Interestingly, Wagner and Heatherton paint this despairing picture even a little darker, writing:

“Throw in the fact that prior self-regulatory effort may leave the individual in a depleted state in which both resources for further self-control are lacking and the strength of impulses and temptations are increased, and it is a small miracle that people are not constantly acting out their fantasies, drinking, smoking, or indulging in every gastronomic desire” (emphasis added).

This is indeed a pretty dire picture, and it’s not helped by the fact that there is very little research documenting how positive emotions might reverse this. Although there is some evidence to suggest that positive emotions might buffer against ego-depletion and enhance self-regulation, positive emotions are not simply the antidote.  In fact, positive emotions might feed further off-task behaviors if this becomes the new focus of attention; a sort of carpe diem or even “what the hell” effect where we give in and decide it’s time to eat, drink and be merry.

The authors end with this sentence:

“Negative affect is thus a particularly potent threat to self-regulation, because it not only reduces the capacity for control (increased working memory load, reduced self-awareness and monitoring) but it may also lead to increases in the strength of experienced desires and emotions, rendering them all the more difficult to resist.”

So, you might ask as you join me in this dark place, “what are we to do?”  How do we manage to self-regulate?  Well, this has been the focus of most of my blog writing over the past years, with all sorts of strategies derived from a variety of different studies.

In my last blog post, I re-emphasized the importance of not paying attention to these emotions when they arise. Not a simple thing, I understand, as I noted above that negative emotions (affect) are related to and even seem to cause rumination. This rumination is the antithesis of “not paying attention.” But you get my point, right? The research summarized in this chapter makes it clear that negative emotions really do undermine self-regulation through processes like rumination that puts too much load on working memory (which derails monitoring our goal pursuit), or by provoking a hedonic response to feel good now.

Gross offers some potential points of intervention in his own process model of emotion. And, although it’s simply not possible to go much further in a single blog post, I will note that one effective strategy that is incorporated into many successful procrastination interventions is learning to modify appraisals of our situation to alter its emotional significance (I’ll come back to this at some other time, as this was part of the work we did in our recent book Procrastination, Health and Well-Being). In any case, the focus here is on cognitive change, the kind emphasized in cognitive behavioral therapies, for example.

I hope that you can see that despite the “poison tendrils” of negative emotions depicted so vividly by Wagner and Heatherton, there are routes to self-regulatory success.  For some of us, this is certainly made more difficult by personality traits such as low emotional stability, as we are more chronically attuned to negative emotions. However, we can learn to act out of character as we learn new strategies to cope. Strategies that are much more effective than avoidance, self-blame and behavioral disengagement, each of which has been demonstrated to be risks not only to our success, but to our health.

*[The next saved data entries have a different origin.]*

Lemma createPages_entry_local_witness :
  ∃ out1 ps1 out2 ps2,
    createPages sample_resolve (contentSource posts3) []
    = (out1, [] ++ ps1)
    ∧ createPages sample_resolve
        (contentSource [postC; postB; postA; fieldless]) []
      = (out2, [] ++ ps2)
    ∧ ∃ e, ps1 !! 1%nat = Some e ∧ ps2 !! 1%nat = Some e.
Proof.
  destruct (createPages_entry_local sample_resolve
              (contentSource posts3)
              (contentSource [postC; postB; postA; fieldless])
              posts3 [postC; postB; postA; fieldless] [] [] 1
              eq_refl eq_refl eq_refl eq_refl)
    as (out1 & ps1 & out2 & ps2 & Hrun1 & Hrun2 & _ & Hboth).
  - intros j [= <-]. reflexivity.
  - exists out1, ps1, out2, ps2. split; [exact Hrun1|].
    split; [exact Hrun2|]. apply Hboth.
    + by eexists.
    + repeat (constructor; [by eexists|]). constructor.
    + repeat (constructor; [by eexists|]). constructor.
Defined.

Lemma createPages_new_post_witness :
  hasFields postC
  ∧ ∃ out ps e' ps',
      createPages sample_resolve (contentSource [postB; fieldless]) []
      = (out, [] ++ ps)
      ∧ createPages sample_resolve
          (contentSource [postC; postB; fieldless]) []
        = (out, [] ++ e' :: ps')
      ∧ ps' !! 0%nat = withNext (Some (node postC)) <$> ps !! 0%nat.
Proof.
  assert (hasFields postC) as HC by (by eexists).
  split; [exact HC|].
  destruct (createPages_new_post sample_resolve
              (contentSource [postB; fieldless])
              (contentSource [postC; postB; fieldless])
              postC [postB; fieldless] [] eq_refl eq_refl HC)
    as (out & ps & e' & ps' & Hold & Hnew & _ & _ & _ & _ & Hhead & _).
  exists out, ps, e', ps'. exact (conj Hold (conj Hnew Hhead)).
Defined.

Lemma createPages_reversed_witness :
  ∃ ps,
    createPages sample_resolve (contentSource posts3) []
    = (Normal tt, [] ++ ps)
    ∧ createPages sample_resolve (contentSource (reverse posts3)) []
      = (Normal tt, [] ++ reverse (swapLinks <$> ps)).
Proof.
  exact (createPages_reversed sample_resolve (contentSource posts3)
           (contentSource (reverse posts3)) posts3 [] eq_refl eq_refl
           posts3_have_fields).
Defined.

Lemma createPages_registers_from_data_witness :
  ∃ first rest,
    contentSource [postA] blogQuery = Fulfilled (answer (first :: rest))
    ∧ hasFields first.
Proof.
  apply (createPages_registers_from_data sample_resolve
           (contentSource [postA]) [] (Normal tt)
           [planEntry (blogPost sample_resolve) [postA] 0 postA]).
  - reflexivity.
  - discriminate.
Defined.

Lemma onCreateNodes_calls_witness :
  onCreateNodes (list NodeField) recordField sample_createFilePath
    sample_getNode [fileNode; markdownNode; fileNode] []
  = (Normal tt,
     [ {| name := "slug"; field_node := markdownNode; value := "/md-1/" |} ])
  ∧ onCreateNode (list NodeField) recordField sample_createFilePath
      orphanNode sample_getNode []
    = (Abrupt (TypeError "relativePath"), []).
Proof.
  destruct (onCreateNodes_calls sample_createFilePath sample_getNode
              (λ n, "/" +:+ id n +:+ "/")
              [fileNode; markdownNode; fileNode] []) as [Hcalls Hthrows].
  - intros n Hin Hty.
    repeat (apply elem_of_cons in Hin as [->|Hin]; [by vm_compute|]).
    by apply elem_of_nil in Hin.
  - split; [exact Hcalls|].
    apply Hthrows; reflexivity.
Defined.

Section IndexExamples.

Import Index.

Abbreviation read0 := (read nothing_inherited).
Abbreviation get0 := (Index.get nothing_inherited).

(** The page over a post with a title and a post with an empty title. *)
Example render_two_posts :
  render nothing_inherited
    (sample_this [ sample_post "/c/" "C" "03 March, 2018";
                   sample_post "/b/" "" "02 February, 2018" ])
  = Normal
      {| helmetTitle := JString "Blog";
         items :=
           [ {| key := JString "/c/"; title := JString "C";
                to := JString "/c/"; date := JString "03 March, 2018";
                html := JString "..." |};
             {| key := JString "/b/"; title := JString "/b/";
                to := JString "/b/"; date := JString "02 February, 2018";
                html := JString "..." |} ] |}.
Proof. reflexivity. Qed.

Example get_keeps_null :
  get0 (JObject {[ "a" := JNull ]}) "a.b.c" = JNull
  ∧ get0 (JObject ∅) "a.b.c" = JUndefined.
Proof. split; reflexivity. Qed.

Lemma get_nullish_witness :
  nullish JNull = true ∧ get0 JNull "frontmatter.title" = JNull.
Proof.
  split; [reflexivity|].
  apply (get_nullish nothing_inherited JNull "frontmatter.title").
  reflexivity.
Defined.

Lemma empty_path_plain : ∀ p q, "" ≠ p +:+ "." +:+ q.
Proof. intros [|c p] q; discriminate. Qed.
Lemma keep_featured_length wanted rs :
  (length (keep_featured wanted rs) <= length rs)%nat.
Proof.
  destruct wanted as [f|]; [|reflexivity]. unfold keep_featured.
  induction rs as [|r rs IH]; [reflexivity|]. cbn.
  destruct (Bool.eqb (featured r) f); cbn; lia.
Qed.

(** X17. In the fallback branch a [limit] of 3 or more changes nothing,
    and a [limit] of -3 or less leaves nothing: the slice is taken on the
    three demo records at most. *)
Theorem demo_limit_beyond_data (wanted : option bool) (n : Z) (s : State) :
  init_heap ⊆ heap s ->
  exists l s',
    demo_listings wanted (Some n) s = (Returned l, s')
    /\ (3 <= n -> deref_list (heap s') l = Some (keep_featured wanted DEMO_RECORDS))
    /\ (n <= -3 -> deref_list (heap s') l = Some []).
Proof.
  intros Hinit.
  destruct (demo_listings_spec wanted (Some n) s Hinit)
    as (l & s' & Hrun & Hder & _).
  exists l, s'. split; [exact Hrun|].
  pose proof (keep_featured_length wanted DEMO_RECORDS) as Hlen.
  change (length DEMO_RECORDS) with 3%nat in Hlen.
  unfold demo_records, keep_limit in Hder. split; intros Hn; rewrite Hder.
  - rewrite slice_to_all by lia. reflexivity.
  - rewrite slice_to_none by lia. reflexivity.
Qed.

Lemma invalid_document_gives_demo_witness :
  exists s',
    get_api_listings sample_str (Some (sample_module [untitled_doc])) (Some true) None state0
      = (Http200 (demo_records (Some true) None), s').
Proof.
  apply (invalid_document_gives_demo sample_str (sample_module [untitled_doc])
           (Serving {["listing" := [untitled_doc]]}) (Some true) None
           [untitled_doc] state0).
  - reflexivity.
  - reflexivity.
  - vm_compute. reflexivity.
  - apply Exists_cons_hd. vm_compute. reflexivity.
Defined.

Lemma valid_store_is_served_live_witness :
  exists rs s',
    get_api_listings sample_str (Some (sample_module sample_docs)) None (Some 2) state0
      = (Http200 rs, s')
    /\ mapM (fun doc => ListingOut_validate (prepare sample_str doc))
         (take 2 (sort_desc "created_at" sample_docs)) = Some rs
    /\ length rs = length (take 2 (sort_desc "created_at" sample_docs))
    /\ served_live sample_str (Some (sample_module sample_docs)) None (Some 2) = true.
Proof.
  apply (valid_store_is_served_live sample_str (sample_module sample_docs)
           (Serving {["listing" := sample_docs]}) None (Some 2)
           (take 2 (sort_desc "created_at" sample_docs)) state0).
  - reflexivity.
  - reflexivity.
  - repeat constructor; eexists; reflexivity.
  - vm_compute. reflexivity.
  - discriminate.
Defined.

Lemma listings_repeatable_witness :
  fst (get_api_listings sample_str (serving sample_docs) (Some true) None state0)
  = fst (get_api_listings sample_str (serving sample_docs) (Some true) None
           (snd (get_api_listings sample_str failing None (Some 1) state0))).
Proof.
  apply (listings_repeatable sample_str (serving sample_docs) (Some true) None
           state0 (snd (get_api_listings sample_str failing None (Some 1) state0))).
  - reflexivity.
  - destruct (get_api_listings_spec sample_str failing None (Some 1) state0)
      as (s' & Hrun & Hsub & _); [reflexivity|].
    rewrite Hrun. exact Hsub.
Defined.

Lemma unfiltered_fallback_is_shared_list_witness :
  exists s',
    get_listings sample_str (serving []) None None state0
      = (Returned DEMO_LISTINGS, s').
Proof.
  apply (unfiltered_fallback_is_shared_list sample_str (serving []) state0);
    reflexivity.
Defined.

Lemma demo_limit_beyond_data_witness :
  exists l s',
    demo_listings (Some true) (Some 7) state0 = (Returned l, s')
    /\ (3 <= 7 -> deref_list (heap s') l = Some (keep_featured (Some true) DEMO_RECORDS))
    /\ (7 <= -3 -> deref_list (heap s') l = Some []).
Proof.
  apply (demo_limit_beyond_data (Some true) 7 state0). reflexivity.
Defined.

(** ** The example schemas of [schemas.py] *)

Lemma User_validate_is_Some (doc : Doc) :
  is_Some (User_validate doc)
  <-> is_Some (field_str doc "name")
      /\ is_Some (field_str doc "email")
      /\ is_Some (field_str doc "address")
      /\ is_Some (field_opt_int doc "age" ≫= age_ok)
      /\ is_Some (field_bool_default doc "is_active" true).
Proof.
  unfold User_validate.
  destruct (field_str doc "name"); cbn;
    [|split; [intros [? ?]|intros ([? ?] & _)]; discriminate].
  destruct (field_str doc "email"); cbn;
    [|split; [intros [? ?]|intros (_ & [? ?] & _)]; discriminate].
  destruct (field_str doc "address"); cbn;
    [|split; [intros [? ?]|intros (_ & _ & [? ?] & _)]; discriminate].
  destruct (field_opt_int doc "age" ≫= age_ok); cbn;
    [|split; [intros [? ?]|intros (_ & _ & _ & [? ?] & _)]; discriminate].
  destruct (field_bool_default doc "is_active" true); cbn;
    [|split; [intros [? ?]|intros (_ & _ & _ & _ & [? ?])]; discriminate].
  split; [intros _; repeat split; eauto|intros _; eauto].
Qed.

Lemma age_ok_is_Some (a : Z) : is_Some (age_ok (Some a)) <-> 0 <= a <= 120.
Proof.
  unfold age_ok.
  destruct (0 <=? a) eqn:E0; destruct (a <=? 120) eqn:E1; cbn;
    try apply Z.leb_le in E0; try apply Z.leb_le in E1;
    try apply Z.leb_gt in E0; try apply Z.leb_gt in E1;
    (split; [intros [? H]; try discriminate; lia|intros H; try lia; eauto]).
Qed.

(** X14. The [User] schema accepts an integer [age] exactly when it lies
    between 0 and 120, both included, the rest of the document being one it
    accepts without an age. *)
Theorem User_age_accepted_iff (doc : Doc) (a : Z) :
  is_Some (User_validate (<["age" := VInt a]> doc))
  <-> is_Some (User_validate (delete "age" doc)) /\ 0 <= a <= 120.
Proof.
  rewrite !User_validate_is_Some.
  unfold field_str, field_opt_int, field_bool_default.
  rewrite lookup_insert_eq, lookup_delete_eq.
  rewrite !lookup_insert_ne by discriminate.
  rewrite !lookup_delete_ne by discriminate.
  change (Some (Some a) ≫= age_ok) with (age_ok (Some a)).
  rewrite age_ok_is_Some.
  change (is_Some (Some None ≫= age_ok)) with (is_Some (Some (@None Z))).
  split.
  - intros (H1 & H2 & H3 & H4 & H5).
    repeat split; try assumption; try lia; eauto.
  - intros ((H1 & H2 & H3 & _ & H5) & H4).
    repeat split; try assumption; try lia.
Qed.

(** X15. A product the [Product] schema accepts has a price that is not
    negative: the float of the document's [price], or the number of an int
    [price] of magnitude 2^53 at most, which a float holds exactly. It is
    in stock unless the document says otherwise. *)
Theorem Product_price_nonneg (doc : Doc) (p : Product) :
  Product_validate doc = Some p ->
  (0 <= p_price p)%Q
  /\ (forall q, doc !! "price" = Some (VFloat q) -> p_price p = q)
  /\ (forall z, doc !! "price" = Some (VInt z) -> Z.abs z <= 2 ^ 53 ->
                p_price p = inject_Z z)
  /\ (doc !! "in_stock" = None -> p_in_stock p = true).
Proof.
  unfold Product_validate, ge0_float. intros H.
  destruct (field_str doc "title"); [|discriminate].
  destruct (field_opt_str doc "description"); [|discriminate].
  destruct (field_float doc "price") as [q|] eqn:Hp; [|discriminate].
  cbn in H. destruct (Qle_bool 0 q) eqn:Hq; [|discriminate].
  destruct (field_str doc "category"); [|discriminate].
  cbn in H. unfold field_bool_default in H. unfold field_float in Hp.
  destruct (doc !! "in_stock") as [[]|] eqn:Hs; try discriminate;
    cbn in H; injection H as <-; cbn;
    (split; [apply Qle_bool_iff, Hq|]);
    (split; [intros q' Hq'; rewrite Hq' in Hp; congruence|]);
    (split; [intros z Hz _; rewrite Hz in Hp; congruence|]);
    intros; congruence.
Qed.

Lemma Product_price_nonneg_witness :
  let doc : Doc := <["title" := VStr "Lamp"]>
                   (<["price" := VInt 12]>
                   (<["category" := VStr "Home"]> ∅)) in
  let p := {| p_title := "Lamp"; p_description := None; p_price := inject_Z 12;
              p_category := "Home"; p_in_stock := true |} in
  (0 <= p_price p)%Q
  /\ (forall q, doc !! "price" = Some (VFloat q) -> p_price p = q)
  /\ (forall z, doc !! "price" = Some (VInt z) -> Z.abs z <= 2 ^ 53 ->
                p_price p = inject_Z z)
  /\ (doc !! "in_stock" = None -> p_in_stock p = true).
Proof.
  apply (Product_price_nonneg
           (<["title" := VStr "Lamp"]>
            (<["price" := VInt 12]>
            (<["category" := VStr "Home"]> ∅)))
           {| p_title := "Lamp"; p_description := None; p_price := inject_Z 12;
              p_category := "Home"; p_in_stock := true |}).
  reflexivity.
Defined.

(** ** The application as a whole *)

Section Serving.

Pychyl, T.A., & Sirois, F.M. (2016). Procrastination, emotion-regulation and well-being. In F.M. Sirois & T.A. Pychyl, (Eds.), Procrastination, health and well-being (pp. 163-188). New York: Elsevier.

Sirois, F.M. (2015). Is procrastination a vulnerability factor for hypertension and cardiovascular disease? Testing an extension of the procrastination-health model. Journal of Behavioral Medicine, 38, 578-589.

Wagner, D.D. & Heatherton, T.F. (2014). Emotion and self-regulation failure. In J. J. Gross (Ed.), Handbook of emotion regulation (pp. 613-628). New York: The Guilford Press.